+++ Records provided +++

(** Every request of a run goes to [http://host:port], to one of the
    three paths under a candidate base, carries the bearer token and the
    JSON content type and the given timeout; a listing is a [GET] without
    body, a completion probe a [POST] with the payload for a non-empty
    model.  Nothing else is ever sent. *)
Theorem every_request_shape (host : string) (port : Z) (api_key model_hint : string)
    (timeout_s : seconds) (w : World) :
  Forall
    (fun x : Exchange =>
       req_headers (fst x)
       = [("Authorization", "Bearer " ++ api_key); ("Content-Type", "application/json")] /\
       req_timeout (fst x) = timeout_s /\
       exists base suffix : string,
         In base (_candidate_api_bases host port) /\
         base = "http://" ++ host ++ ":" ++ str_of_int port ++ suffix /\
         ((req_method (fst x) = "GET" /\ req_data (fst x) = None /\
           req_url (fst x) = base ++ "/models") \/
          (req_method (fst x) = "POST" /\
           exists m : string,
             m <> EmptyString /\
             ((req_url (fst x) = base ++ "/chat/completions" /\
               req_data (fst x) = Some (_chat_payload m)) \/
              (req_url (fst x) = base ++ "/completions" /\
               req_data (fst x) = Some (_legacy_payload m))))))
    (snd (_best_effort_probe host port api_key model_hint timeout_s w)).
Proof.
  unfold _best_effort_probe.
  eapply Forall_impl;
    [|apply (loop_requests (_candidate_api_bases host port) api_key model_hint timeout_s [] w)].
  intros [rq oc] [base [Hin Hreq]]. cbn [fst] in *.
  pose proof (candidate_no_slash host port base Hin) as Hns.
  assert (Hsuffix : exists suffix, base = "http://" ++ host ++ ":" ++ str_of_int port ++ suffix).
  { revert Hin. unfold _candidate_api_bases. cbv zeta.
    intros [<- | [<- | [<- | [<- | [<- | []]]]]].
    + exists "/api". now rewrite !append_assoc.
    + exists "/v1". now rewrite !append_assoc.
    + exists "/api/openai/v1". now rewrite !append_assoc.
    + exists "/api/openai/v1". now rewrite !append_assoc.
    + exists EmptyString. now rewrite append_empty_r. }
  destruct Hsuffix as [suffix Hsuffix].
  assert (Hjoin : forall p, startswith p "/" = true -> _join base p = base ++ p).
  { intros p Hp. unfold _join. now rewrite Hns, Hp. }
  destruct Hreq as [-> | [m [Hne [-> | ->]]]]; cbn [req_headers req_timeout req_method
    req_data req_url models_request chat_request legacy_request];
    (split; [reflexivity|]); (split; [reflexivity|]);
    exists base, suffix; (split; [exact Hin|]); (split; [exact Hsuffix|]).
  - left. repeat split. now apply Hjoin.
  - right. split; [reflexivity|]. exists m. split; [exact Hne|]. left.
    split; [now apply Hjoin | reflexivity].
  - right. split; [reflexivity|]. exists m. split; [exact Hne|]. right.
    split; [now apply Hjoin | reflexivity].
Qed.

Lemma usable_true_inv (resp : HttpResponse) :
  usable resp = Returned true ->
  status resp = 200 /\ exists v : value, _try_json resp = Returned v /\ v <> VNone.
Proof.
  unfold usable. destruct (status resp =? 200) eqn:Hst; [|discriminate].
  apply Z.eqb_eq in Hst. destruct (_try_json resp) as [v|e]; [|discriminate].
  intros H. injection H as Hv. split; [exact Hst|].
  exists v. split; [reflexivity|]. intros ->. discriminate.
Qed.

Lemma usable_false_inv (resp : HttpResponse) :
  usable resp = Returned false -> status resp <> 200 \/ _try_json resp = Returned VNone.
Proof.
  unfold usable. destruct (status resp =? 200) eqn:Hst.
  - destruct (_try_json resp) as [v|e]; [|discriminate].
    intros H. injection H as Hv. right. now destruct v.
  - intros _. left. now apply Z.eqb_neq.
Qed.

(** The flag of a result tells which probe succeeded.  With the flag off,
    the run ends with the listing of the result's base and its chat probe,
    answered with status 200 and a body that decodes to a value other than
    [None].  With the flag on, the chat probe of that base was answered
    but not so, and the run ends with the legacy probe, answered with
    status 200 and such a body.  Both probes name the result's model, which
    is never the empty str. *)
Theorem result_flag_sound (host : string) (port : Z) (api_key model_hint : string)
    (timeout_s : seconds) (w w' : World) (r : ProbeResult) (notes : list string)
    (tr : list Exchange) :
  _best_effort_probe host port api_key model_hint timeout_s w
  = (Returned (Some r, notes), w', tr) ->
  model r <> EmptyString /\
  exists (t0 : list Exchange) (oc1 oc2 : UrlopenOutcome) (resp2 : HttpResponse),
    http_result oc2 = Returned resp2 /\
    if use_legacy_completions_endpoint r then
      (status resp2 <> 200 \/ _try_json resp2 = Returned VNone) /\
      exists (oc3 : UrlopenOutcome) (resp3 : HttpResponse),
        http_result oc3 = Returned resp3 /\
        status resp3 = 200 /\
        (exists v3 : value, _try_json resp3 = Returned v3 /\ v3 <> VNone) /\
        tr = (t0 ++ [(models_request (api_base r) api_key timeout_s, oc1);
                     (chat_request (api_base r) api_key (model r) timeout_s, oc2);
                     (legacy_request (api_base r) api_key (model r) timeout_s, oc3)])%list
    else
      status resp2 = 200 /\
      (exists v2 : value, _try_json resp2 = Returned v2 /\ v2 <> VNone) /\
      tr = (t0 ++ [(models_request (api_base r) api_key timeout_s, oc1);
                   (chat_request (api_base r) api_key (model r) timeout_s, oc2)])%list.
Proof.
  unfold _best_effort_probe. intros H.
  destruct (loop_found_inv _ _ _ _ _ _ _ _ _ _ H)
    as [pre [post [notes1 [ns [w1 [t1 [tc [_ [_ [Hc [_ ->]]]]]]]]]]].
  rewrite probe_candidate_unfold in Hc. unfold candidate_trace in Hc.
  destruct (urlopen _ w1) as [oc1 w2].
  destruct (http_result oc1) as [r1|e1]; [|discriminate].
  destruct (selected r1 model_hint) as [[m|]|e] eqn:Hs; try discriminate.
  apply selected_some in Hs. destruct Hs as [_ [_ Hne]].
  destruct (urlopen _ w2) as [oc2 w3].
  destruct (http_result oc2) as [r2|e2] eqn:H2; [|discriminate].
  destruct (usable r2) as [[|]|e] eqn:U2; [| |discriminate].
  - injection Hc as <- _ _ <-. cbn [use_legacy_completions_endpoint api_base model].
    split; [exact Hne|].
    exists t1, oc1, oc2, r2. split; [exact H2|].
    destruct (usable_true_inv _ U2) as [Hst Hv]. now repeat split.
  - destruct (urlopen _ w3) as [oc3 w4].
    destruct (http_result oc3) as [r3|e3] eqn:H3; [|discriminate].
    destruct (usable r3) as [[|]|e] eqn:U3; try discriminate.
    injection Hc as <- _ _ <-. cbn [use_legacy_completions_endpoint api_base model].
    split; [exact Hne|].
    exists t1, oc1, oc2, r2. split; [exact H2|].
    split; [now apply usable_false_inv|].
    exists oc3, r3. destruct (usable_true_inv _ U3) as [Hst Hv]. now repeat split.
Qed.

(** *** The order in which candidates are tried *)

Lemma listings_app (t1 t2 : list Exchange) :
  listings (t1 ++ t2) = (listings t1 ++ listings t2)%list.
Proof. unfold listings. now rewrite map_app, filter_app. Qed.
(** * Attendance reconciliation of the admin dashboard

    Shallow embedding of the attendance-processing effect of
    [src/app/admin/index.tsx] (component [AdminDashboard], lines 150-298):
    grouping of the raw punch records by user and local date, pairing of
    check-ins with check-outs inside each day, per-user minute totals and
    the organisation-wide dashboard figures.

    Conventions of the embedding.
    - A JavaScript time value ([new Date(x).getTime()]) is an [option Z]:
      milliseconds since the epoch, [None] for [NaN] (an invalid date).
    - Minute counts are integers; they are kept in [Z].  Fractional hours
      are IEEE doubles and are kept in the primitive type [float].
    - A plain JavaScript object used as a dictionary is the list of its
      own properties in the order of [Object.keys]: the keys that are
      array indices in ascending order, then the other keys in the order
      of their creation.  A key that the object does not own is looked
      up on [Object.prototype]; the names found there are part of the
      host state, and the grouping can add to them.
    - The interfaces imported from [../types] are not part of the file;
      the records below carry the fields the effect reads and writes. *)

From Stdlib Require Import ZArith String List Bool Lia Permutation.
From Stdlib Require Import Floats Uint63.
From Stdlib Require Import Ascii DecimalString DecimalZ Sorted.
Import ListNotations.

Set Implicit Arguments.
Open Scope Z_scope.

(** ** Host primitives *)

Module JS.

(** Time values and numbers that may be [NaN]. *)
Definition Num := option Z.

(** [a > b]; any comparison with [NaN] is false. *)
Definition gt (a b : Num) : bool :=
  match a, b with
  | Some x, Some y => y <? x
  | _, _ => false
  end.
(** * Scheduling and caching core of the miloco AI engine

    A shallow embedding of the C++ sources under
    [miloco_ai_engine/core]: the prefix hash of a chunk list
    ([utils/chunk-hash.cpp]), the KV memory scheduler
    ([utils/llama-memory-scheduling.cpp]), the prompt cropping of
    [utils/mico-dialog-util.h], the two caches
    ([cache_manager/image-embedding-cache.cpp],
    [cache_manager/chunk-infer-cache.cpp]), the encoder scheduler
    ([batch_scheduling/encoder-scheduler.cpp]) and the per-request
    pipeline of [batch_scheduling/batch-scheduler.cpp].

    Integers of the source are modelled as [Z] with the wrap-around of
    their C++ type written out where the code relies on it; [std::string]
    is [string]; [std::unordered_map] and [std::unordered_set] keyed by
    strings are stdpp's [gmap] and [gset]; objects held through
    [std::shared_ptr] and mutated in place live in an explicit heap.
    What other threads and the model runtime do is passed in: clock
    readings, the outcome of an encode or a decode, the answer of
    [llama_memory_seq_pos_max]. *)

From Stdlib Require Import ZArith String Ascii DecimalString Lia.
From stdpp Require Import gmap strings list sorting.

Open Scope Z_scope.

(** ** Input chunks ([mtmd_input_chunk]) *)

(** Modelled from the spec: the chunk type and its accessors are declared
    in [mutil-modal/mtmd.h], which is not among the sources.  The
    specification's chunk is a variant of a run of text tokens and an
    image; the engine reads a chunk's type, its text tokens, its image id
    and its token count. *)
Inductive input_chunk : Type :=
| TextChunk (tokens : list Z)
| ImageChunk (image_id : string) (n_tokens : nat).

Definition is_text (c : input_chunk) : bool :=
  match c with TextChunk _ => true | ImageChunk _ _ => false end.

(** [mtmd_input_chunk_get_n_tokens] *)
Definition chunk_n_tokens (c : input_chunk) : nat :=
  match c with
  | TextChunk tokens => length tokens
  | ImageChunk _ n => n
  end.

(** ** [utils/chunk-hash.cpp] *)
Module ChunkHash.

Definition uint64_modulus : Z := 2 ^ 64.

(** [static_cast<uint64_t>(c)] for a [char c]: [char] is signed on the
    engine's build targets, so bytes from 0x80 on are sign-extended. *)
Definition char_to_uint64 (c : ascii) : Z :=
  let n := Z.of_N (N_of_ascii c) in
  if n <? 128 then n else (n - 256) mod uint64_modulus.

(** One round of the loop body of a multiplicative xor hash over
    [uint64_t]: [hash ^= c; hash *= prime]. *)
Definition hash_round (prime : Z) (hash : Z) (c : Z) : Z :=
  (Z.lxor hash c * prime) mod uint64_modulus.

(** [simple_hash]: the loop of the source, with the source's constants. *)
Definition simple_hash (str : string) : Z :=
  fold_left (fun hash c => hash_round 0x01000193 hash (char_to_uint64 c))
            (list_ascii_of_string str) 0x811c9dc5.

Definition hex_digit (d : Z) : ascii :=
  nth (Z.to_nat d) (list_ascii_of_string "0123456789abcdef") "0"%char.

(** The [n] low hexadecimal digits of [v], most significant first. *)
Fixpoint hex_digits (n : nat) (v : Z) : string :=
  match n with
  | O => EmptyString
  | S k => hex_digits k (v / 16) +:+ String (hex_digit (v mod 16)) EmptyString
  end.

(** [hash_to_hex]: [std::hex], [setfill('0')], [setw(16)] on a
    [uint64_t]. *)
Definition hash_to_hex (hash : Z) : string := hex_digits 16 hash.

(** [ss << tokens[j]] for a [llama_token] (an [int32_t]). *)
Definition token_to_string (t : Z) : string :=
  NilZero.string_of_int (Z.to_int t).

(** [get_chunk_description]: the stream insertions of the source, in
    order. *)
Definition get_chunk_description (chunk : input_chunk) : string :=
  match chunk with
  | TextChunk tokens =>
      fold_left (fun ss t => ss +:+ token_to_string t +:+ ",") tokens EmptyString
  | ImageChunk id _ => "IMG:" +:+ id +:+ ","
  end.

(** The loop of [chunk_hashs]: [prompt_string] grows by one description
    per chunk and one hash is pushed per chunk. *)
Fixpoint chunk_hashs_loop (chunks : list input_chunk) (prompt_string : string)
         (hashes : list string) : list string :=
  match chunks with
  | [] => hashes
  | chunk :: rest =>
      let prompt_string' := prompt_string +:+ get_chunk_description chunk in
      chunk_hashs_loop rest prompt_string'
                       (hashes ++ [hash_to_hex (simple_hash prompt_string')])
  end.

Definition chunk_hashs (input_chunks : list input_chunk) : list string :=
  chunk_hashs_loop input_chunks EmptyString [].

(** *** The specification's reading of the hash *)

(** FNV-1a over 64 bits with a given offset basis and prime, on the
    octets of the string. *)
Definition fnv1a (offset_basis prime : Z) (str : string) : Z :=
  fold_left (fun hash c => hash_round prime hash (Z.of_N (N_of_ascii c)))
            (list_ascii_of_string str) offset_basis.

(** The standard 64-bit FNV-1a parameters. *)
Definition fnv1a_64 : string -> Z := fnv1a 0xcbf29ce484222325 0x100000001b3.

(** A chunk's descriptor as the specification words it: the token ids,
    each followed by a comma; [IMG:<image_id>,] for an image. *)
Definition descriptor (chunk : input_chunk) : string :=
  match chunk with
  | TextChunk tokens =>
      String.concat EmptyString (map (fun t => token_to_string t +:+ ",") tokens)
  | ImageChunk id _ => "IMG:" +:+ id +:+ ","
  end.

(** The concatenation of the descriptors of chunks [0..i]. *)
Definition descriptor_stream (chunks : list input_chunk) (i : nat) : string :=
  String.concat EmptyString (map descriptor (take (S i) chunks)).

(** Two chunks agree: same token ids for text chunks, same image id for
    image chunks. *)
Definition chunks_agree (c1 c2 : input_chunk) : Prop :=
  match c1, c2 with
  | TextChunk t1, TextChunk t2 => t1 = t2
  | ImageChunk id1 _, ImageChunk id2 _ => id1 = id2
  | _, _ => False
  end.

End ChunkHash.

(** ** Single-precision arithmetic

    The engine computes its 80% limits in [float].  A finite binary32
    value is a dyadic rational [mant * 2^expo]; conversions and products
    round to 24 significant bits, ties to even.  The exponent range of
    binary32 is not modelled: the magnitudes that occur (sizes and token
    counts times 0.8 and 2^20) stay far inside it. *)
Module Float32.

Record float32 : Type := { mant : Z; expo : Z }.

(** A magnitude [a] with its [s] low bits rounded away, to nearest and
    ties to even. *)
Definition rounded_quotient (a s : Z) : Z :=
  let q := a / 2 ^ s in
  let r := a mod 2 ^ s in
  if (2 ^ (s - 1) <? r) || ((r =? 2 ^ (s - 1)) && (q mod 2 =? 1)) then q + 1 else q.

(** Rounding of an exact dyadic value to the nearest binary32. *)
Definition round (d : float32) : float32 :=
  let a := Z.abs (mant d) in
  let bits := Z.log2 a + 1 in
  if bits <=? 24 then d
  else
    let s := bits - 24 in
    {| mant := Z.sgn (mant d) * rounded_quotient a s; expo := expo d + s |}.

(** Conversion of an integer ([int32_t], [size_t]) to [float]. *)
Definition of_int (n : Z) : float32 := round {| mant := n; expo := 0 |}.

Definition mul (x y : float32) : float32 :=
  round {| mant := mant x * mant y; expo := expo x + expo y |}.

(** Conversion of a [float] to an integer type: truncation toward zero. *)
Definition to_int (x : float32) : Z :=
  if 0 <=? expo x then mant x * 2 ^ expo x
  else Z.quot (mant x) (2 ^ (- expo x)).

(** The [float] nearest to 0.8, [0x1.99999ap-1]: what both [0.8f] and
    [(float)0.8] denote. *)
Definition f0_8 : float32 := {| mant := 13421773; expo := -24 |}.

(** [n * proportion] as the source computes it, for an integer [n] and
    [float proportion = 0.8], converted back to an integer. *)
Definition scale_0_8 (n : Z) : Z := to_int (mul (of_int n) f0_8).

End Float32.

(** ** [utils/llama-memory-scheduling.cpp] *)
Module MemoryScheduler.

(** The calls the worker makes on the runtime's KV memory. *)
Inductive memory_call : Type :=
| llama_memory_seq_rm (seq_id p0 p1 : Z)
| llama_memory_seq_cp (src_seq_id dest_seq_id p0 p1 : Z).

(** The closures [submit_clear_mem] and [submit_cache_mem] enqueue, by
    their captured arguments. *)
Inductive task : Type :=
| clear_mem (seq_id p0 p1 : Z)
| cache_mem (src_seq_id dest_seq_id p0 p1 : Z).

(** [tasks_]: the FIFO of pending closures. *)
Abbreviation task_queue := (list task) (only parsing).

Definition submit_clear_mem (seq_id p0 p1 : Z) (tasks_ : task_queue) : task_queue :=
  tasks_ ++ [clear_mem seq_id p0 p1].

Definition submit_cache_mem (src_seq_id dest_seq_id p0 p1 : Z) (tasks_ : task_queue)
  : task_queue :=
  tasks_ ++ [cache_mem src_seq_id dest_seq_id p0 p1].

(** Running one closure on the worker.  [seq_pos_max] is what
    [llama_memory_seq_pos_max] answers at that moment; the result is the
    list of mutating calls the closure makes. *)
Definition run_task (seq_pos_max : Z -> Z) (t : task) : list memory_call :=
  match t with
  | clear_mem seq_id p0 p1 => [llama_memory_seq_rm seq_id p0 p1]
  | cache_mem src_seq_id dest_seq_id p0 p1 =>
      let max_pos := seq_pos_max dest_seq_id in
      let p_0 := Z.max p0 (max_pos + 1) in
      if (p_0 <=? p1) || (p1 =? -1)
      then [llama_memory_seq_cp src_seq_id dest_seq_id p_0 p1]
      else []
  end.

(** One turn of the worker's loop [process]: the closure at the front of
    the queue is taken off and run.  [None]: the queue is empty and the
    worker waits. *)
Definition process (seq_pos_max : Z -> Z) (tasks_ : task_queue)
  : option (list memory_call * task_queue) :=
  match tasks_ with
  | [] => None
  | t :: rest => Some (run_task seq_pos_max t, rest)
  end.

(** The position range [[p0, p1)] of a copy holds a position; [p1 = -1]
    stands for an unbounded range. *)
Definition range_nonempty (p0 p1 : Z) : Prop := p1 = -1 \/ p0 < p1.

End MemoryScheduler.

(** ** [utils/mico-dialog-util.h]: cropping the prompt *)
Module DialogUtil.

(** The sum of [mtmd_input_chunk_get_n_tokens] over the chunks. *)
Definition count_tokens (chunks : list input_chunk) : Z :=
  fold_left (fun current_tokens chunk => current_tokens + Z.of_nat (chunk_n_tokens chunk))
            chunks 0.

+++

Exercise instructions: Each line above from the one with "let r := a mod 2 ^ s in" up to and including the one with "mant := Z.sgn" must be set down exactly, and no line outside that span may appear.

Final answer:
  let r := a mod 2 ^ s in
  if (2 ^ (s - 1) <? r) || ((r =? 2 ^ (s - 1)) && (q mod 2 =? 1)) then q + 1 else q.

(** Rounding of an exact dyadic value to the nearest binary32. *)
Definition round (d : float32) : float32 :=
  let a := Z.abs (mant d) in
  let bits := Z.log2 a + 1 in
  if bits <=? 24 then d
  else
    let s := bits - 24 in
    {| mant := Z.sgn (mant d) * rounded_quotient a s; expo := expo d + s |}.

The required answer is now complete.